Vientiane Temples Walk, Vientiane

Vientiane Temples Walk (Self Guided), Vientiane

The capital of Laos, Vientiane, is in the heart of the Buddhist world. This explains the presence in the city of numerous temples and shrines making up the bulk of local landmarks. Scattered across the city, these religious sites hold significant historical and spiritual importance, drawing visitors from all over the globe.

Indeed, some of the country's most notable sanctuaries are found here, such as the temple of Wat Si Saket, filled with thousands of Buddha images, and the Monastery of the Emerald Buddha.

Also notable in this respect is the Temple of the Incarnation of Indra (Wat Inpeng). Believed to have originated with the assistance of the deity Indra himself, this sacred location is revered for its intricately carved wooden frescoes, mosaic façades, and tranquil gardens, highlighting the enduring reverence for Buddhism and the artistic prowess of Laotian craftsmen.

Another prominent temple is that of the Heavy Buddha (Wat Ong Teu), which houses a venerable statue of the Buddha known for its imposing presence. Devotees and tourists flock here to marvel at its grandeur and seek blessings.

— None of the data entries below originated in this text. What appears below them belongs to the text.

Lemma add_regions_done fuel l2 : forall h l1 lo,
  heap_ok h l1 ∅ -> sorted_in 1 l1 lo -> spread lo l2 -> 1 <= lo ->
  (List.length l1 + List.length l2 < fuel)%nat ->
  exists h', add_regions fuel l2 h = Done h' /\ heap_ok h' (l1 ++ (region_block <$> l2)) ∅.
Proof.
  induction l2 as [|r l2 IH]; intros h l1 lo Hok Hs Hsp Hlo Hf; simpl in *.
  - exists h. by rewrite app_nil_r.
  - destruct Hsp as (Hb & Hsz & He & Hsp). unfold region_end in *.
    rewrite (proj2 (Z.eqb_neq _ _)) by lia.
    destruct (add_memory_done h l1 ∅ (region_base r) (region_size r) fuel Hok) as (h1 & Ha & Hok1 & _);
      [lia|lia|lia| | |lia|].
    { intros a s Hin. pose proof (sorted_in_elem _ _ _ _ _ Hs Hin). lia. }
    { intros b n Hn. by rewrite lookup_empty in Hn. }
    rewrite Ha, bind_done. rewrite (fl_insert_last l1 _ lo) in Hok1 by (done || simpl; lia).
    destruct (IH h1 (l1 ++ [region_block r]) (region_base r + region_size r + 17)) as (h' & Hd & Hok');
      [done| |done|lia|rewrite length_app; simpl; lia|].
    { apply sorted_in_app. exists lo. split; [done|]. simpl. lia. }
    exists h'. split; [done|]. by rewrite <-app_assoc in Hok'.
Qed.

Lemma add_regions_zero fuel l2 n h :
  add_regions fuel (l2 ++ replicate n (MkRegion 0 0)) h = add_regions fuel l2 h.
Proof.
  revert h. induction l2 as [|r l2 IH]; intros h; simpl.
  - by induction n.
  - destruct (region_size r =? 0); [apply IH|]. destruct (add_memory _ _ _ h); simpl; [apply IH|done|done|done].
Qed.

Lemma first_fit_app n l1 a s l2 :
  Forall (fun b => snd b < n + 16) l1 -> n + 16 <= s ->
  first_fit n (l1 ++ (a, s) :: l2) = Some (l1, (a, s), l2).
Proof.
  intros H1 Hs. induction H1 as [|b l1 Hb H1 IH]; simpl.
  - by rewrite (proj2 (Z.leb_le _ _)).
  - rewrite (proj2 (Z.leb_gt _ _)) by lia. by rewrite IH.
Qed.

End Vmm.

(** ** The heap on demand-paged memory *)
Section Faulting.
Context {H : Type} `{Platform H} (limine : limine_features).
Implicit Types m : machine H.

(** The bytes of a block header, in the order in which they are accessed: a word
    that lies across a page boundary faults at the first byte behind it. *)
Definition header_bytes (b size : Z) : list Z := seqZ b size.

(** [allocate], [deallocate] and [add_memory] with the page faults of the header of
    the block that they hand out, take back or make.  [deallocate] reads the magic
    number first and panics if it is wrong; then it writes a free header, which is
    longer than the used one.  The headers of the free blocks, which they also
    access, were written when those blocks became free. *)
Definition allocate_faulting (fuel : nat) (request : Z) (h : heap) m : outcome (Z * (heap * machine H)) :=
  r ← allocate fuel request h;
  let '(p, h) := r : Z * heap in
  m ← touch_all limine fuel (header_bytes (p - UsedBlockHeader_size) UsedBlockHeader_size) m;
  Done (p, (h, m)).
(** The buffer holds the lines [d ++ [cur]], in a ring that has not wrapped. *)
Record holds (d : list (list Z)) (cur : list Z) (b : LineBuffer) : Prop := {
  h_columns : m_lineSize b = columns;
  h_rows : m_visibleLines b = rows;
  h_front : m_front b = 0;
  h_size : m_size b = num d + 1;
  h_room : num d + 1 <= 256;
  h_first : m_firstVisibleLine b = Z.max 0 (num d + 1 - rows);
  h_column : m_currentColumn b = num cur;
  h_lines : m_lineBuffer b = (pad <$> (d ++ [cur])) ++ replicate (255 - List.length d) blank;
  h_ok : Forall line_ok (d ++ [cur])
}.

(** The lines on the screen. *)
Definition screen (ls : list (list Z)) : list (list Z) := drop (Z.to_nat (num ls - rows)) ls.

Lemma pad_length l : line_ok l -> List.length (pad l) = 200%nat.
Proof. intros [_ Hl]. pose proof columns_range. unfold pad. rewrite length_app, length_replicate. lia. Qed.

Lemma getLine_holds d cur b i l :
  holds d cur b -> 0 <= i -> (d ++ [cur]) !! Z.to_nat i = Some l -> getLine i b = Done (pad l).
Proof.
  intros Hb Hi Hl. pose proof (lookup_lt_Some _ _ _ Hl) as Hlt. rewrite length_app in Hlt. simpl in Hlt.
  pose proof (h_room _ _ _ Hb) as Hr. unfold num in Hr. unfold getLine.
  rewrite (h_front _ _ _ Hb), Z.add_0_l, (wrap_id 64) by lia. unfold s_maxLines. rewrite Z.mod_small by lia.
  apply array_get_done; [done|]. rewrite (h_lines _ _ _ Hb). apply lookup_app_l_Some.
  by rewrite list_lookup_fmap, Hl.
Qed.

Lemma visible_range d cur b :
  holds d cur b ->
  firstVisibleLineIndex b = Z.max 0 (num d + 1 - rows) /\ lastVisibleLineIndex b = num d.
Proof.
  intros Hb. pose proof rows_range. pose proof (h_room _ _ _ Hb) as Hr.
  assert (0 <= num d) by (unfold num; lia).
  assert (Hf : firstVisibleLineIndex b = Z.max 0 (num d + 1 - rows)).
  { unfold firstVisibleLineIndex. rewrite (h_front _ _ _ Hb), (h_first _ _ _ Hb).
    rewrite (proj2 (Z.ltb_ge _ _)) by lia. lia. }
  split; [done|]. unfold lastVisibleLineIndex. rewrite Hf, (h_size _ _ _ Hb), (h_rows _ _ _ Hb).
  rewrite !(wrap_id 64) by lia. lia.
Qed.

Lemma picture_lt ls r l x y :
  ls !! Z.to_nat r = Some l -> 0 <= r -> 16 * r <= y < 16 * r + 16 -> picture ls x y = line_pixel l x y.
Proof.
  intros Hl Hr Hy. unfold picture. replace (y / 16) with r; [by rewrite Hl|].
  apply (Z.div_unique y 16 r (y - 16 * r)); lia.
Qed.

Lemma picture_below ls x y : 16 * num ls <= y -> picture ls x y = 0.
Proof.
  intros Hy. unfold picture, num in *. rewrite lookup_ge_None_2; [done|].
  assert (Z.of_nat (List.length ls) <= y / 16) by (apply Z.div_le_lower_bound; lia). lia.
Qed.

(** A row of text from the left edge, and black behind it. *)
Lemma row_spec l r t :
  term_ok t -> line_ok l -> cursor_x t = 0 -> cursor_y t = 16 * r -> 0 <= r -> r + 1 <= rows ->
  exists t1, paint_line (pad l) t = Done t1 /\ term_ok t1 /\ t1 = with_paint t (m_framebuffer t1) (8 * num l) (16 * r) /\
    cursor_x t1 = 8 * num l /\ cursor_y t1 = 16 * r /\ 0 <= 8 * num l <= W /\ 16 * r + 16 <= H /\
    (forall fb, painted W H (m_framebuffer t1) fb (8 * num l) W (16 * r) (16 * r + 16) (fun _ _ => 0) ->
       painted W H (m_framebuffer t) fb 0 W (16 * r) (16 * r + 16) (line_pixel l)).
Proof.
  intros Ht [Hp Hl] Hx Hy Hr Hrr. pose proof columns_range. pose proof rows_range. unfold num.
  destruct (paint_line_spec l (200 - List.length l) t) as (fb1 & Hd & Hp1); [done|done|lia|lia|lia| |lia|].
  { rewrite Hy, Z.mul_comm. apply Z_mod_mult. }
  rewrite Hx, Hy in Hp1. exists (with_paint t fb1 (cursor_x t + 8 * Z.of_nat (List.length l)) (cursor_y t)).
  split; [done|]. split; [split; [apply Hp1|apply Ht]|]. cbn.
  split_and!; try lia; [unfold with_paint; simpl; f_equal; lia|]. intros fb [Hok Hf]. split; [done|]. intros x y Hxx Hyy.
  destruct Hp1 as [_ Hp1]. rewrite Hf, Hp1 by done.
  destruct (decide (0 <= x < W /\ 16 * r <= y < 16 * r + 16)) as [Hin|Hout].
  - destruct (decide (8 * Z.of_nat (List.length l) <= x < W /\ 16 * r <= y < 16 * r + 16)) as [Hin2|Hout2].
    + symmetry. apply line_pixel_end. lia.
    + rewrite decide_True by lia. f_equal. lia.
  - rewrite !decide_False by lia. done.
Qed.

Lemma screen_length ls : num (screen ls) = Z.min (num ls) rows.
Proof. pose proof rows_range. unfold screen, num. rewrite length_drop. lia. Qed.

Lemma screen_lookup ls r : 0 <= r -> screen ls !! Z.to_nat r = ls !! Z.to_nat (Z.max 0 (num ls - rows) + r).
Proof. intros Hr. unfold screen. rewrite lookup_drop. f_equal. lia. Qed.

(** Rows painted one below the other. *)
Lemma painted_below fb fb1 fb2 r l ls :
  0 <= r -> ls !! Z.to_nat r = Some l ->
  painted W H fb fb1 0 W 0 (16 * r) (picture ls) ->
  painted W H fb1 fb2 0 W (16 * r) (16 * r + 16) (line_pixel l) ->
  painted W H fb fb2 0 W 0 (16 * (r + 1)) (picture ls).
Proof.
  intros Hr Hl [_ H1] [Hok H2]. split; [done|]. intros x y Hx Hy. rewrite H2, H1 by done.
  destruct (decide (0 <= x < W /\ 16 * r <= y < 16 * r + 16)) as [Hin|Hout].
  - rewrite decide_True by lia. symmetry. apply (picture_lt ls r); [done|done|lia].
  - destruct (decide (0 <= x < W /\ 0 <= y < 16 * r)), (decide (0 <= x < W /\ 0 <= y < 16 * (r + 1)));
      done || (exfalso; lia).
Qed.
(** C10. A round of the shell: whenever the keys arrive, a typed line is edited as
    [edit] says (backspace deletes the last character, everything after 255
    characters is ignored), echoed, and when Enter is pressed the command that
    it starts with is run: [help], [echo], [exit] (which never returns), [clear],
    or a complaint; a longer word that begins with a command's name counts as
    that command. *)
Theorem shell_round_correct s arrivals keys :
  keyboard_ok (keyboardBuffer s) -> pending (keyboardBuffer s) = [] -> List.length (input s) = 256%nat ->
  concat arrivals = keys ++ [10] -> Forall plain keys -> (List.length keys < 256)%nat ->
  let line := edit [] keys in
  exists s', input s' = line ++ 0 :: drop (S (List.length line)) (input s') /\ pos s' = num line /\
    keyboard_ok (keyboardBuffer s') /\
    shell_round (arrivals ++ replicate (S (List.length keys)) []) s =
      (t ← write_string (codes "davOS> " ++ echo [] keys ++ [10]) (terminal s);
       t ← run_command (classify line) t;
       Done (true, set_terminal s' t)).
Proof.
  intros Hok Hp Hsz Hc Hkeys Hlen line.
  assert (He : forall t, edits [] (with_editor s (input s) 0 t)) by (intros t; split; simpl; [done|done|unfold num; simpl; lia|done]).
  assert (Hr : forall t, reads_line (arrivals ++ replicate (S (List.length keys)) []) [] keys (with_editor s (input s) 0 t)).
  { intros t. apply read_line_rounds; [|lia]. split; [apply He|]. split; [exact Hok|]. split; [exact Hkeys|]. split; [|exact Hlen].
    simpl. rewrite Hp, concat_app. simpl. rewrite Hc.
    by rewrite concat_nils, app_nil_r. }
  assert (Hline : Forall line_char line) by (apply edit_line_char; [constructor|done]).
  assert (Hrest : forall s', edits line s' -> nth (List.length line) (input s') 1 = 0 ->
    input s' = line ++ 0 :: drop (S (List.length line)) (input s') /\ pos s' = num line).
  { intros s' He' Hz. destruct (edits_command _ _ He' Hz) as [rest Hi]. split; [|apply He'].
    rewrite Hi at 2. change (0 :: rest) with ([0] ++ rest). rewrite app_assoc.
    rewrite drop_app_length' by (rewrite length_app; simpl; lia). by rewrite Hi. }
  unfold shell_round. rewrite (print_format_terminal _ _ (codes "davOS> "))
    by first [reflexivity | literal].
  rewrite write_string_app. destruct (write_string (codes "davOS> ") (terminal s)) as [t1| | |]; cbn [mbind outcome_bind].
  2-4: destruct (Hr (terminal s)) as (s' & He' & Hz & Hk & _); exists s'; destruct (Hrest _ He' Hz); done.
  destruct (Hr t1) as (s' & He' & Hz & Hk & Hd). exists s'. destruct (Hrest _ He' Hz) as [Hi Hpos].
  split; [done|]. split; [done|]. split; [done|]. fold (@mbind outcome _). cbn [terminal with_editor] in Hd.
  rewrite Hd. destruct (write_string (echo [] keys ++ [10]) t1) as [t2| | |]; cbn [mbind outcome_bind]; [|done..].
  cbn [set_terminal input pos terminal]. rewrite Hpos. rewrite Hi at 1. rewrite handle_command_spec by done.
  destruct (run_command (classify line) t2); [|done..]. by rewrite <-Hpos.
Qed.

Wat Mixai, or Mixai Temple, stands out for its ornate blue mosaics and vibrant atmosphere. It serves as a hub for religious ceremonies and festivities, welcoming visitors into a sacred space where ancient Chinese funeral stupas and towering Niak guardians tell the stories of cultural richness.

Wat Chanthaburi, another noteworthy temple in Vientiane, has persevered through history's trials, boasting a majestic bronze Buddha, dominating its serene ambiance.

Other locations of note include the Vientiane City Pillar Shrine, Wat Si Muang, and Wat That Khao, each adding to the city's spiritual allure, offering visitors opportunities for introspection and reverence.

Exploring these temples in Vientiane can prove to be a journey of discovery and enlightenment, where one can immerse oneself in the rich tapestry of Laotian culture and spirituality. Whether you seek solace, cultural enrichment, or simply wish to marvel at the beauty of these locations, a visit here promises a memorable and fulfilling experience.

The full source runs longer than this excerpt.